Cultivating strong teams

Levy challenges several traditional management ideas in this book, including the notion that corporate leadership training is an effective means of improving how execs manage. It’s an especially relevant subject, given that business coaching is a $20 billion industry in the US, according to IBISWorld.

Humans are complicated, and complex interpersonal skills can’t really be learned effectively in the abstract, said Levy. That’s why a “two-day leadership course at some Holiday Inn Express,” as he writes it in Team Intelligence, doesn’t actually result in managers suddenly being better equipped to give a challenging performance review or lead a more engaging meeting.

What does work, then? Leaning into what a specific leader is good at and coming up with a systemic solution to address their weakness.
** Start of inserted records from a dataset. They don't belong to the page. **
(* ===== verification/Flush.v ===== *)
(** * What a flush leaves in the file ([storage.go])

    [flushPages] writes the dirty pages one after the other, in the order in
    which Go ranges over the cache, and then the header.  Every dirty page but
    the one at offset 0 is afterwards found in the file as it is encoded; the
    page at offset 0 shares its first bytes with the header. *)
From S2P Require Import Prelude Keys Slice Codec Node Leaf NodeCodec Storage BTree TreeFrame TreeMap TreeLimits.

Local Open Scope Z_scope.

(** A read that succeeded still succeeds after a write elsewhere. *)
Lemma read_apart file off data file' a n d :
  write_at file off data = Ok file' -> read_at file a n = Ok d -> 0 <= n ->
  a + n <= off \/ off + zlen data <= a -> read_at file' a n = Ok d.
Proof.
  unfold write_at, read_at, zlen. destruct (Z.ltb_spec off 0); [done|]. intros [= <-].
  destruct (Z.ltb_spec a 0); [done|]. destruct (Z.leb_spec (a + n) (Z.of_nat (length file))); [|done].
  intros [= <-] Hn Hapart. set (pad := file ++ _).
  assert (Hpad : (Z.to_nat off <= length pad)%nat)
    by (unfold pad; rewrite length_app, length_replicate; lia).
  rewrite !length_app, length_take, length_drop, Nat.min_l by done.
  rewrite (proj2 (Z.leb_le _ _)) by (unfold pad in *; rewrite length_app in *; lia). f_equal.
  assert (take (Z.to_nat n) (drop (Z.to_nat a) pad) = take (Z.to_nat n) (drop (Z.to_nat a) file)) as <-.
  { unfold pad. rewrite drop_app_le by lia. rewrite take_app_le; [done|]. rewrite length_drop. lia. }
  assert (length pad >= Z.to_nat a + Z.to_nat n)%nat by (unfold pad; rewrite length_app; lia).
  destruct Hapart.
  - rewrite drop_app_le by (rewrite length_take; lia). rewrite take_app_le by (rewrite length_drop, length_take; lia).
    apply list_eq. intros i. destruct (decide (i < Z.to_nat n)%nat).
    + rewrite !lookup_take_lt, !lookup_drop, lookup_take_lt by lia. done.
    + by rewrite !lookup_take_ge by lia.
  - apply list_eq. intros i. destruct (decide (i < Z.to_nat n)%nat).
    + rewrite !lookup_take_lt, !lookup_drop by lia.
      rewrite lookup_app_r by (rewrite length_take; lia). rewrite length_take, Nat.min_l by done.
      rewrite lookup_app_r by lia. rewrite lookup_drop. f_equal. lia.
    + by rewrite !lookup_take_ge by lia.
Qed.

Lemma pad_page_length err body page : pad_page err body = Ok page -> zlen page = pageSize.
Proof.
  intros H. destruct (decide (zlen body + 2 <= pageSize)) as [Hle|Hgt].
  - destruct (pad_page_spec err body Hle) as (tail & E & Es). congruence.
  - unfold pad_page in H. rewrite (proj2 (Z.ltb_lt _ _)) in H by lia. done.
Qed.

Lemma encode_length n page : encode n = Ok page -> zlen page = pageSize.
Proof.
  unfold encode, encodeLeaf, encodeInternal. destruct (isLeaf n); intros (cs & _ & H)%bind_Ok_inv; by apply pad_page_length in H.
Qed.

Lemma encode_markClean n : encode (markClean n) = encode n.
Proof. done. Qed.

(** The page at [k] is in the file as it is encoded. *)
Definition on_disk (file : bytes) (k : Z) (n : Node) : Prop :=
  exists buf, encode n = Ok buf /\ read_at file k pageSize = Ok buf.

(** Pages start at multiples of the page size. *)
Definition aligned (c : gmap Z Node) : Prop :=
  forall k n, c !! k = Some n -> 0 <= k /\ (pageSize | k).

Lemma aligned_apart c j k n m : aligned c -> c !! j = Some n -> c !! k = Some m -> j <> k ->
  j + pageSize <= k \/ k + pageSize <= j.
Proof.
  intros H Hj%H Hk%H Hne. destruct Hj as [_ [a ->]], Hk as [_ [b ->]]. unfold pageSize in *. lia.
Qed.

Lemma update_file node f f' k :
  update node f = Ok f' -> i64 (fileOffset node) = k -> aligned (pageCache f) ->
  pageCache f !! k = Some node ->
  on_disk (fs_file f') k node /\
  forall j m d, j <> k -> pageCache f !! j = Some m -> read_at (fs_file f) j pageSize = Ok d ->
    read_at (fs_file f') j pageSize = Ok d.
Proof.
  intros H Ek Ha Hk. unfold update in H. apply bind_Ok_inv in H as (buf & He & H).
  apply bind_Ok_inv in H as (file & Hw & H). injection H as <-. rewrite Ek in Hw. cbn.
  destruct (encode node) as [b| |] eqn:En; try done. injection He as ->.
  pose proof (encode_length _ _ En) as Elen. destruct (write_at _ _ _) as [fl| |] eqn:Ew; try done.
  injection Hw as ->. split.
  - exists buf. split; [done|]. rewrite <- Elen. by eapply read_write_at.
  - intros j m d Hne Hj Hd. eapply read_apart; [done|done|done|].
    rewrite Elen. eapply aligned_apart; [done|exact Hj|exact Hk|done].
Qed.

(** One page of the loop. *)
Lemma flush_page_file f f2 k page :
  filed (pageCache f) -> aligned (pageCache f) -> pageCache f !! k = Some page -> update page f = Ok f2 ->
  let f1 := set_pageCache (<[k := markClean page]> (pageCache f2)) f2 in
  pageCache f1 = <[k := markClean page]> (pageCache f) /\ filed (pageCache f1) /\ aligned (pageCache f1) /\
  on_disk (fs_file f1) k page /\
  forall j m d, j <> k -> pageCache f !! j = Some m -> read_at (fs_file f) j pageSize = Ok d ->
    read_at (fs_file f1) j pageSize = Ok d.
Proof.
  intros Hf Ha Hk Hu f1. pose proof (Hf k page Hk) as Eo.
  destruct (update_file page f f2 k Hu Eo Ha Hk) as [Hdisk Hother].
  apply update_Ok in Hu as (E & _ & _). rewrite Eo in E.
  assert (pageCache f1 = <[k := markClean page]> (pageCache f)) as E1
    by (cbn; by rewrite E, insert_insert_eq).
  split; [done|]. rewrite E1. split_and!; [|intros j m|done|done].
  - apply filed_insert; [done|]. exact Eo.
  - rewrite lookup_insert. case_decide; [subst|apply Ha]. intros _. by eapply Ha.
Qed.

(** The loop over distinct keys: each page of the list is clean and, if it was
    dirty, in the file; what the file held of the other pages stays. *)
Lemma flush_loop_file ord f f' :
  NoDup ord -> filed (pageCache f) -> aligned (pageCache f) -> flush_loop ord f = Ok f' ->
  forall k page, pageCache f !! k = Some page ->
    pageCache f' !! k = Some (if decide (k ∈ ord) then markClean page else page) /\
    (k ∈ ord -> isDirty page = true -> on_disk (fs_file f') k page) /\
    (k ∉ ord \/ isDirty page = false ->
      forall d, read_at (fs_file f) k pageSize = Ok d -> read_at (fs_file f') k pageSize = Ok d).
Proof.
  intros Hnd. revert f. induction Hnd as [|j ord Hj Hnd IH]; intros f Hf Ha Hl k page Hk.
  { injection Hl as <-. rewrite decide_False by apply not_elem_of_nil. split_and!; [done| |done].
    by intros ?%not_elem_of_nil. }
  cbn in Hl. destruct (pageCache f !! j) as [pj|] eqn:Ej.
  2: { destruct (IH f Hf Ha Hl k page Hk) as (H1 & H2 & H3).
       assert (k ∈ j :: ord <-> k ∈ ord) as Hiff.
       { rewrite elem_of_cons. split; [intros [->|?]; [congruence|done]|by right]. }
       split_and!; [by rewrite (decide_ext _ _ _ _ Hiff)|by rewrite Hiff|by rewrite Hiff]. }
  destruct (isDirty pj) eqn:Ed; cbn [negb] in Hl.
  - apply bind_Ok_inv in Hl as (f2 & Hu & Hl). destruct (update pj f) as [f2'| |] eqn:Eu; try done.
    injection Hu as ->.
    destruct (flush_page_file f f2 j pj Hf Ha Ej Eu) as (E1 & Hf1 & Ha1 & Hdisk & Hother).
    specialize (IH _ Hf1 Ha1 Hl k). rewrite E1 in IH. destruct (decide (k = j)) as [->|Hne].
    + assert (page = pj) as -> by congruence. rewrite lookup_insert_eq in IH.
      destruct (IH (markClean pj) eq_refl) as (H1 & _ & H3). rewrite decide_False in H1 by done.
      rewrite decide_True by (by left). split_and!; [done| |intros [Hno|?]; [|congruence]].
      * intros _ _. destruct Hdisk as (buf & He & Hr). exists buf. split; [done|]. apply H3; [by left|done].
      * by destruct Hno; left.
    + rewrite lookup_insert_ne in IH by done. destruct (IH page Hk) as (H1 & H2 & H3).
      assert (k ∈ j :: ord <-> k ∈ ord) as Hiff by (rewrite elem_of_cons; tauto).
      split_and!; [by rewrite (decide_ext _ _ _ _ Hiff)|by rewrite Hiff|].
      rewrite Hiff. intros Hor d Hd. apply H3; [done|]. by eapply Hother.
  - destruct (IH f Hf Ha Hl k page Hk) as (H1 & H2 & H3). destruct (decide (k = j)) as [->|Hne].
    + assert (page = pj) as -> by congruence. rewrite decide_True by (by left). rewrite decide_False in H1 by done.
      split_and!; [|by intros _ ?; congruence|intros _; apply H3; by left].
      rewrite H1. f_equal. destruct pj; cbn in *. by subst.
    + assert (k ∈ j :: ord <-> k ∈ ord) as Hiff by (rewrite elem_of_cons; tauto).
      split_and!; [by rewrite (decide_ext _ _ _ _ Hiff)|by rewrite Hiff|by rewrite Hiff].
Qed.

(** C30: a flush that returns wrote every dirty page but the one at offset 0 to
    its own place, as it is encoded, left what the file held of the clean ones,
    and left no page dirty; the header and the offsets are those of the store.
    The order in which the pages are ranged over does not matter. *)
Theorem flush_writes_pages ord f f' :
  filed (pageCache f) -> aligned (pageCache f) -> ord ≡ₚ elements (dom (pageCache f)) ->
  flushPages ord f = Ok f' ->
  pageCache f' = markClean <$> pageCache f /\
  take 16 (fs_file f') = le_bytes 8 (fs_rootOffset f) ++ le_bytes 8 (nextFreeOffset f) /\
  forall k page, pageCache f !! k = Some page -> k <> 0 ->
    (isDirty page = true -> on_disk (fs_file f') k page) /\
    (isDirty page = false ->
      forall d, read_at (fs_file f) k pageSize = Ok d -> read_at (fs_file f') k pageSize = Ok d).
Proof.
  intros Hf Ha Hord H. pose proof (flushPages_inv ord f f' Hf H) as (_ & _ & Hclean & Hhead).
  unfold flushPages in H. apply bind_Ok_inv in H as (f1 & Hl & Hs).
  assert (NoDup ord) as Hnd by (rewrite Hord; apply NoDup_elements).
  assert (forall k page, pageCache f !! k = Some page -> k ∈ ord) as Hin.
  { intros k page Hk. rewrite Hord, elem_of_elements. apply elem_of_dom. by eexists. }
  pose proof (flush_loop_file ord f f1 Hnd Hf Ha Hl) as Hloop.
  destruct (save f1) as [f2| |] eqn:Es; try done.
  injection Hs as ->. unfold save in Es. apply bind_Ok_inv in Es as (file & Hw & Es). injection Es as <-.
  cbn [fs_file set_file pageCache] in *. split; [|split; [done|]].
  - apply map_eq. intros k. rewrite lookup_fmap. destruct (pageCache f !! k) as [page|] eqn:Ek.
    + destruct (Hloop k page Ek) as (-> & _). by rewrite decide_True by eauto.
    + apply (f_equal (fun m : gmap Z Node => m !! k)) in Hclean. rewrite !lookup_fmap, Ek in Hclean.
      by destruct (pageCache f1 !! k).
  - intros k page Hk Hne. destruct (Hloop k page Hk) as (_ & Hd & Hc).
    assert (forall d, read_at (fs_file f1) k pageSize = Ok d -> read_at file k pageSize = Ok d) as Hsave.
    { intros d Hr. eapply read_apart; [exact Hw|done|done|]. right.
      unfold zlen. rewrite length_app, !length_le_bytes. destruct (Ha k page Hk) as [? [q ->]].
      unfold pageSize in *. lia. }
    split.
    + intros Hdirty. destruct (Hd (Hin k page Hk) Hdirty) as (buf & He & Hr). exists buf. auto.
    + intros Hclean' d Hr. apply Hsave, Hc; [by right|done].
Qed.

(** ** The page at offset 0 *)

Lemma decodeInternal_role buf n n' : decodeInternal buf n = Ok n' -> isLeaf n' = false.
Proof. unfold decodeInternal. intros H. repeat (apply bind_Ok_inv in H as ([] & _ & H) || apply bind_Ok_inv in H as (? & _ & H)). by injection H as <-. Qed.

(** The first page of a tree on a new file is a leaf, at offset 0, where the
    header is written too.  After a flush it is not read back as a leaf: the
    header, whose first byte is 0, took the place of its first 16 bytes. *)
Theorem first_page_overwritten `{GrowPolicy} meta kvs fuel b ord f b1 n b2 :
  (b0 ← NewBTreeWithPath [] meta; put_all fuel kvs b0) = Ok b -> flushPages ord (fs b) = Ok f ->
  fs_file (fs b1) = fs_file f -> loadPage 0 b1 = Ok (n, b2) -> isLeaf n = false.
Proof.
  intros Hb Hf Hfile Hload. rewrite open_empty in Hb.
  pose proof (header_put_all fuel kvs (empty_tree meta) b Hb) as E. injection E as _ Hr _.
  destruct (flush_header _ _ _ Hf) as (next & _ & Ht). rewrite Hr in Ht.
  unfold loadPage in Hload. apply bind_Ok_inv in Hload as (buf & Hbuf & Hload).
  apply bind_Ok_inv in Hload as (node & Hnode & Hload). injection Hload as <- _.
  rewrite Hfile in Hbuf. destruct (read_at (fs_file f) (i64 0) pageSize) as [d| |] eqn:Er; try done.
  injection Hbuf as ->. destruct (decode buf _) as [d| |] eqn:Ed; try done. injection Hnode as ->.
  unfold read_at in Er. destruct (_ <=? _); [|done]. injection Er as <-.
  change (drop (Z.to_nat (i64 0)) (fs_file f)) with (fs_file f) in Ed.
  destruct (fs_file f) as [|x rest]; [done|]. injection Ht as -> _.
  assert (take (Z.to_nat pageSize) (z2b 0 :: rest) = le_bytes 1 0 ++ take (Z.to_nat 4095) rest) as Etake
    by reflexivity.
  rewrite Etake in Ed.
  unfold decode in Ed. rewrite read_uint_app in Ed by (cbn; lia). cbn [mbind outcome_bind Z.eqb] in Ed.
  by apply decodeInternal_role in Ed.
Qed.

(** ** Examples *)

#[local] Existing Instance doubling.

(** Twelve puts: the page at 4096, split off after the tenth, is dirty again. *)
Definition twelve_keys : pair_list :=
  kv <$> ["a"; "b"; "c"; "d"; "e"; "f"; "g"; "h"; "i"; "j"; "k"; "l"]%string.

Definition twelve_tree : BTree := match built twelve_keys with Ok b => b | _ => empty_tree [] end.

Definition flushed_twelve : fileStore :=
  match flushPages [8192; 0; 4096] (fs twelve_tree) with Ok f => f | _ => fs twelve_tree end.

Lemma aligned_mod c : map_Forall (fun k _ => 0 <= k /\ k mod pageSize = 0) c -> aligned c.
Proof. intros H k n Hk. destruct (H k n Hk). split; [done|]. by apply Z.mod_divide. Qed.

Lemma flush_writes_pages_witness :
  exists page buf, pages twelve_tree !! 4096 = Some page /\ encode page = Ok buf /\
    read_at (fs_file flushed_twelve) 4096 pageSize = Ok buf.
Proof.
  destruct (flush_writes_pages [8192; 0; 4096] (fs twelve_tree) flushed_twelve) as (_ & _ & Hp).
  - intros k pg Hk. assert (map_Forall (fun k pg => i64 (fileOffset pg) = k) (pageCache (fs twelve_tree))) as Hall
      by (apply (bool_decide_unpack _); vm_compute; exact I).
    exact (Hall k pg Hk).
  - apply aligned_mod. apply (bool_decide_unpack _). vm_compute. exact I.
  - assert (elements (dom (pageCache (fs twelve_tree))) = [8192; 4096; 0]) as -> by (vm_compute; reflexivity).
    apply Permutation_skip, Permutation_swap.
  - vm_compute. reflexivity.
  - destruct (pages twelve_tree !! 4096) as [page|] eqn:Ek; [|by vm_compute in Ek].
    assert (isDirty page = true) as Hd by (vm_compute in Ek; injection Ek as <-; reflexivity).
    destruct (proj1 (Hp 4096 page Ek ltac:(lia)) Hd) as (buf & He & Hr).
    exists page, buf. split; [reflexivity|]. split; [exact He|exact Hr].
Defined.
“If you have a boss who is really terrible at giving feedback, then have somebody else give the feedback,” he said. “Make sure that chief of staff is somebody with incredible emotional intelligence. Why do we have to force the boss to spend hours to learn to be better at something, if that’s not their skill set?”

The smallest unit of effectiveness is not the individual, said Levy. It’s the team. That means teams can be more effective when training happens at the group level, he said, pointing to how Navy SEALs practice drills as a cohesive unit, rather than individually.

“If we want the team to perform, then they need to be able to work together.”